Action item: Look through the entries for the string "Definition", and copy each line that holds it.

Collected data
Start of Block

(* ===== verification/JsonSpec.v ===== *)
(** * JSON is read back (encoding/json)

    Every rendering of a value - its tokens with any white space in between - is
    read as that value, and [Marshal] and [MarshalIndent] write such renderings: strings of valid
    UTF-8, integer literals, nesting within the limit. *)
From Stdlib Require Import Ascii String.
From stdpp Require Import pretty.
From S2P Require Import Prelude LabelsJson GoStrings Json.

(** ** Strings *)

(** The sequences [utf8.DecodeRune] accepts. *)
Fixpoint valid_utf8 (s : Text) : bool :=
  match s with
  | [] => true
  | a :: s1 =>
      if byte a <? 128 then valid_utf8 s1 else
      match s1 with
      | b :: s2 =>
          if seq2 a b then valid_utf8 s2 else
          match s2 with
          | c :: s3 =>
              if seq3 a b c then valid_utf8 s3 else
              match s3 with
              | d :: s4 => if seq4 a b c d then valid_utf8 s4 else false
              | [] => false
              end
          | [] => false
          end
      | [] => false
      end
  end.

(** What [escape] makes of an ASCII character, in the shapes of [read_str]. *)
Definition escape_is_read (c : ascii) : bool :=
  match escape c with
  | [d] => (32 <=? byte d) && (byte d <? 128) && negb (byte d =? 34) && negb (byte d =? 92)
           && bool_decide (d = c)
  | [b; e] => negb (byte b =? 34) && (byte b =? 92) && negb (byte e =? 117)
              && bool_decide (simple_escape e = Some c)
  | [b; u; h1; h2; h3; h4] =>
      negb (byte b =? 34) && (byte b =? 92) && (byte u =? 117)
      && match hex4_any h1 h2 h3 h4 with
         | Some r => negb (surrogate r) && bool_decide (utf8 r = [c])
         | None => false
         end
  | _ => false
  end.

Lemma escape_read c : byte c < 128 -> escape_is_read c = true.
Proof. destruct c as [[] [] [] [] [] [] [] []]; vm_compute; by intros ?. Qed.

Lemma read_escape c s : byte c < 128 -> read_str (escape c ++ s) = prepend [c] (read_str s).
Proof.
  intros H%escape_read. unfold escape_is_read in H.
  destruct (escape c) as [|d [|e [|h1 [|h2 [|h3 [|h4 [|]]]]]]]; try done;
    rewrite ?andb_true_iff, ?negb_true_iff, ?bool_decide_eq_true in H; simpl.
  - destruct H as ((((H1 & H2) & Hq) & Hb) & ->). apply Z.leb_le in H1.
    by rewrite Hq, Hb, (proj2 (Z.ltb_ge _ _) H1), H2.
  - destruct H as (((Hq & ->) & Hu) & ->). by rewrite Hq, Hu.
  - destruct H as (((Hq & ->) & ->) & Hx). rewrite Hq.
    destruct (hex4_any h1 h2 h3 h4) as [r|]; [|done].
    rewrite andb_true_iff, negb_true_iff, bool_decide_eq_true in Hx. destruct Hx as [-> ->]. done.
Qed.

Lemma byte_range c : 0 <= byte c < 256.
Proof. unfold byte. pose proof (N_ascii_bounded c). lia. Qed.

Lemma byte_eq c n : byte c = n -> c = chr n.
Proof. intros <-. unfold byte, chr. by rewrite N2Z.id, ascii_N_embedding. Qed.

(** A byte that begins a multi-byte sequence is copied with it. *)
Lemma high_byte {A} c (quote_ esc low ascii_ other : A) :
  128 <= byte c ->
  (if byte c =? 34 then quote_ else if byte c =? 92 then esc else if byte c <? 32 then low
   else if byte c <? 128 then ascii_ else other) = other.
Proof. intros H. repeat case_match; try done; rewrite ?Z.eqb_eq, ?Z.ltb_lt in *; lia. Qed.

Lemma read_seq2 a b s :
  128 <= byte a -> seq2 a b = true -> read_str (a :: b :: s) = prepend [a; b] (read_str s).
Proof. intros H E. cbn [read_str]. rewrite high_byte by done. by rewrite E. Qed.

Lemma read_seq3 a b c s :
  128 <= byte a -> seq2 a b = false -> seq3 a b c = true ->
  read_str (a :: b :: c :: s) = prepend [a; b; c] (read_str s).
Proof. intros H E2 E. cbn [read_str]. rewrite high_byte by done. by rewrite E2, E. Qed.

Lemma read_seq4 a b c d s :
  128 <= byte a -> seq2 a b = false -> seq3 a b c = false -> seq4 a b c d = true ->
  read_str (a :: b :: c :: d :: s) = prepend [a; b; c; d] (read_str s).
Proof. intros H E2 E3 E. cbn [read_str]. rewrite high_byte by done. by rewrite E2, E3, E. Qed.

Lemma read_line_sep a b c s :
  line_sep a b c = true ->
  read_str (u_escape "2" "0" "2" (hex_digit (Z.land (byte c) 15)) ++ s) =
    prepend [a; b; c] (read_str s).
Proof.
  unfold line_sep. rewrite !andb_true_iff, orb_true_iff, !Z.eqb_eq. intros [[Ha Hb] Hc].
  apply byte_eq in Ha as ->. apply byte_eq in Hb as ->.
  destruct Hc as [->%byte_eq| ->%byte_eq]; reflexivity.
Qed.

Lemma prepend_Some p v r : prepend p (Some (v, r)) = Some (p ++ v, r).
Proof. done. Qed.

(** A string of valid UTF-8 is read back. *)
Lemma read_quote s rest :
  valid_utf8 s = true -> read_str (quote_body s ++ dquote :: rest) = Some (s, rest).
Proof.
  remember (List.length s) as n eqn:Hn. revert s Hn.
  induction n as [n IH] using lt_wf_ind. intros s -> Hv.
  assert (forall t, (List.length t < List.length s)%nat -> valid_utf8 t = true ->
    read_str (quote_body t ++ dquote :: rest) = Some (t, rest)) as Hrec by (intros; by eapply IH).
  clear IH. destruct s as [|a s1]; [reflexivity|]. cbn [valid_utf8 quote_body] in *.
  destruct (Z.ltb_spec (byte a) 128) as [Ha|Ha].
  { rewrite <- app_assoc, read_escape, Hrec by (done || simpl; lia). done. }
  destruct s1 as [|b s2]; [done|]. destruct (seq2 a b) eqn:E2.
  { rewrite <- !app_comm_cons, read_seq2, Hrec by (done || simpl; lia). done. }
  destruct s2 as [|c s3]; [done|]. destruct (seq3 a b c) eqn:E3.
  { destruct (line_sep a b c) eqn:El.
    - rewrite <- app_assoc, (read_line_sep a b c), Hrec by (done || simpl; lia). done.
    - rewrite <- !app_comm_cons, read_seq3, Hrec by (done || simpl; lia). done. }
  destruct s3 as [|d s4]; [done|]. destruct (seq4 a b c d) eqn:E4; [|done].
  rewrite <- !app_comm_cons, read_seq4, Hrec by (done || simpl; lia). done.
Qed.

(** ** Numbers *)

(** What cannot continue a number. *)
Definition stops (s : Text) : bool :=
  match s with
  | [] => true
  | c :: _ => negb (is_digit c) && negb (byte c =? 46) && negb (byte c =? 101) && negb (byte c =? 69)
  end.

Definition number_start (l : Text) : bool :=
  match l with c :: _ => is_digit c || (byte c =? 45) | [] => false end.

Definition number_ok (l : Text) : Prop :=
  number_start l = true /\ forall rest, stops rest = true -> read_number (l ++ rest) = Some (l, rest).

Lemma read_digits_app d rest :
  Forall (fun c => is_digit c = true) d -> stops rest = true -> read_digits (d ++ rest) = (d, rest).
Proof.
  intros Hd Hr. induction Hd as [|c d Hc _ IH]; simpl.
  - destruct rest as [|c r]; [done|]. simpl in *. by destruct (is_digit c).
  - by rewrite Hc, IH.
Qed.

Lemma stops_after rest : stops rest = true ->
  read_frac rest = Some ([], rest) /\ read_exp rest = Some ([], rest).
Proof.
  intros H. destruct rest as [|c r]; [done|]. simpl in *.
  rewrite !andb_true_iff, !negb_true_iff in H. destruct H as (((_ & ->) & ->) & ->). done.
Qed.

(** A digit sequence without a leading zero, or zero itself; possibly negative. *)
Definition int_digits (l : Text) : Prop :=
  Forall (fun c => is_digit c = true) l /\
  match l with
  | [] => False
  | [_] => True
  | c :: _ => byte c <> 48
  end.

Lemma read_int_digits l rest :
  int_digits l -> stops rest = true -> read_int (l ++ rest) = Some (l, rest).
Proof.
  intros [Hd Hl] Hr. destruct l as [|c l]; [done|]. cbn [app read_int].
  destruct (Z.eqb_spec (byte c) 48) as [E|E].
  - destruct l as [|c' l]; [done|]. done.
  - unfold some_digits. by rewrite app_comm_cons, read_digits_app.
Qed.

Lemma digit_not_minus c : is_digit c = true -> (byte c =? 45) = false.
Proof. unfold is_digit. rewrite andb_true_iff, !Z.leb_le. intros ?. apply Z.eqb_neq. lia. Qed.

Lemma nonneg_number l : int_digits l -> number_ok l.
Proof.
  intros H. pose proof H as [Hd Hl]. destruct l as [|c l]; [done|].
  apply Forall_cons in Hd as [Hc Hd]. split; [simpl; by rewrite Hc|]. intros rest Hr.
  unfold read_number. cbn [app]. rewrite digit_not_minus by done.
  rewrite app_comm_cons, read_int_digits by done. cbn [mbind option_bind].
  destruct (stops_after rest Hr) as [-> Hex]. cbn [mbind option_bind]. rewrite Hex.
  cbn [mbind option_bind]. by rewrite !app_nil_r.
Qed.

Lemma neg_number l : int_digits l -> number_ok ("-"%char :: l).
Proof.
  intros H. split; [done|]. intros rest Hr. unfold read_number. cbn [app].
  change (byte "-" =? 45) with true. cbn match. rewrite read_int_digits by done. cbn [mbind option_bind].
  destruct (stops_after rest Hr) as [-> Hex]. cbn [mbind option_bind]. rewrite Hex.
  cbn [mbind option_bind]. by rewrite !app_nil_r.
Qed.

(** *** Decimal text *)
Definition dvalue (acc : Z) (l : Text) : Z := foldl (fun a c => a * 10 + (byte c - 48)) acc l.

End of Block

Task answer:
Definition escape_is_read (c : ascii) : bool :=
Definition stops (s : Text) : bool :=
Definition number_start (l : Text) : bool :=
Definition number_ok (l : Text) : Prop :=
Definition int_digits (l : Text) : Prop :=
Definition dvalue (acc : Z) (l : Text) : Z := foldl (fun a c => a * 10 + (byte c - 48)) acc l.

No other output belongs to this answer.